* [Work required]: The whole listing below is to be returned without alteration.

* [Records to process]:
==================================================

Lemma Init_returns_exports_witness :
  st_with_exports !! 5%positive = Some (mkObject {[ "version" := VNumber 1 ]} None)
  ∧ (∀ op, Js.assignable sh_version_locked 5%positive
             (mkObject {[ "version" := VNumber 1 ]} None) (name_of op))
  ∧ ∃ st' o',
      Js.Init sh_version_locked env0 5%positive st_with_exports
        = Returned 5%positive st' ∧
      st' !! 5%positive = Some o' ∧
      props o' !! "version" = Some (VNumber 1).
Proof.
  assert (∀ op, Js.assignable sh_version_locked 5%positive
                  (mkObject {[ "version" := VNumber 1 ]} None) (name_of op)) as Ha.
  { intros []; vm_compute; (split; [reflexivity | left; reflexivity]). }
  split; [reflexivity|]. split; [exact Ha|].
  destruct (Init_returns_exports sh_version_locked env0 5%positive
              (mkObject {[ "version" := VNumber 1 ]} None) st_with_exports eq_refl Ha)
    as (f1 & f2 & f3 & f4 & o' & st' & HInit & He & _ & _ & _ & _ & _ & _ & Hkey & _).
  exists st', o'. split; [exact HInit|]. split; [exact He|].
  rewrite Hkey; [reflexivity|].
  simpl. rewrite !not_elem_of_cons. repeat split; try done. apply not_elem_of_nil.
Defined.

(** ** Further properties of [Init] and of loading *)


Lemma Init_post_old st exports o f1 f2 f3 f4 st' l x :
  Init_post st exports o f1 f2 f3 f4 st' →
  st !! l = Some x → l ≠ exports → st' !! l = Some x.
Proof.
  intros [(? & ? & ? & ?) _ _ _ _ _ _ Hframe] Hl Hne.
  rewrite Hframe; [done..|].
  rewrite !not_elem_of_cons. repeat split; try congruence. apply not_elem_of_nil.
Qed.

(** X1.  [Init] makes a working module of any exports object to which the
    four names can be assigned, whatever values the object held before,
    also under the four names: after it, every sequence of calls runs to
    its end, each call returning the fixed answer of its operation, and the
    store stays as [Init] left it. *)
Theorem Init_then_calls sh env exports o (st : Store) :
  st !! exports = Some o →
  (∀ op, Js.assignable sh exports o (name_of op)) →
  ∃ st',
    Js.Init sh env exports st = Returned exports st' ∧
    ∀ env' cs, script env' exports cs st' = Returned (expected cs) st'.
Proof.
  intros Hex Ha.
  destruct (Js_Init_spec sh env exports o st Hex Ha)
    as (f1 & f2 & f3 & f4 & st' & HInit & Hpost).
  exists st'. split; [exact HInit|].
  intros env' cs. apply script_Installed. eapply Init_post_Installed, Hpost.
Qed.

==================================================

* [Expected answer]:
Lemma Init_returns_exports_witness :
  st_with_exports !! 5%positive = Some (mkObject {[ "version" := VNumber 1 ]} None)
  ∧ (∀ op, Js.assignable sh_version_locked 5%positive
             (mkObject {[ "version" := VNumber 1 ]} None) (name_of op))
  ∧ ∃ st' o',
      Js.Init sh_version_locked env0 5%positive st_with_exports
        = Returned 5%positive st' ∧
      st' !! 5%positive = Some o' ∧
      props o' !! "version" = Some (VNumber 1).
Proof.
  assert (∀ op, Js.assignable sh_version_locked 5%positive
                  (mkObject {[ "version" := VNumber 1 ]} None) (name_of op)) as Ha.
  { intros []; vm_compute; (split; [reflexivity | left; reflexivity]). }
  split; [reflexivity|]. split; [exact Ha|].
  destruct (Init_returns_exports sh_version_locked env0 5%positive
              (mkObject {[ "version" := VNumber 1 ]} None) st_with_exports eq_refl Ha)
    as (f1 & f2 & f3 & f4 & o' & st' & HInit & He & _ & _ & _ & _ & _ & _ & Hkey & _).
  exists st', o'. split; [exact HInit|]. split; [exact He|].
  rewrite Hkey; [reflexivity|].
  simpl. rewrite !not_elem_of_cons. repeat split; try done. apply not_elem_of_nil.
Defined.

(** ** Further properties of [Init] and of loading *)


Lemma Init_post_old st exports o f1 f2 f3 f4 st' l x :
  Init_post st exports o f1 f2 f3 f4 st' →
  st !! l = Some x → l ≠ exports → st' !! l = Some x.
Proof.
  intros [(? & ? & ? & ?) _ _ _ _ _ _ Hframe] Hl Hne.
  rewrite Hframe; [done..|].
  rewrite !not_elem_of_cons. repeat split; try congruence. apply not_elem_of_nil.
Qed.

(** X1.  [Init] makes a working module of any exports object to which the
    four names can be assigned, whatever values the object held before,
    also under the four names: after it, every sequence of calls runs to
    its end, each call returning the fixed answer of its operation, and the
    store stays as [Init] left it. *)
Theorem Init_then_calls sh env exports o (st : Store) :
  st !! exports = Some o →
  (∀ op, Js.assignable sh exports o (name_of op)) →
  ∃ st',
    Js.Init sh env exports st = Returned exports st' ∧
    ∀ env' cs, script env' exports cs st' = Returned (expected cs) st'.
Proof.
  intros Hex Ha.
  destruct (Js_Init_spec sh env exports o st Hex Ha)
    as (f1 & f2 & f3 & f4 & st' & HInit & Hpost).
  exists st'. split; [exact HInit|].
  intros env' cs. apply script_Installed. eapply Init_post_Installed, Hpost.
Qed.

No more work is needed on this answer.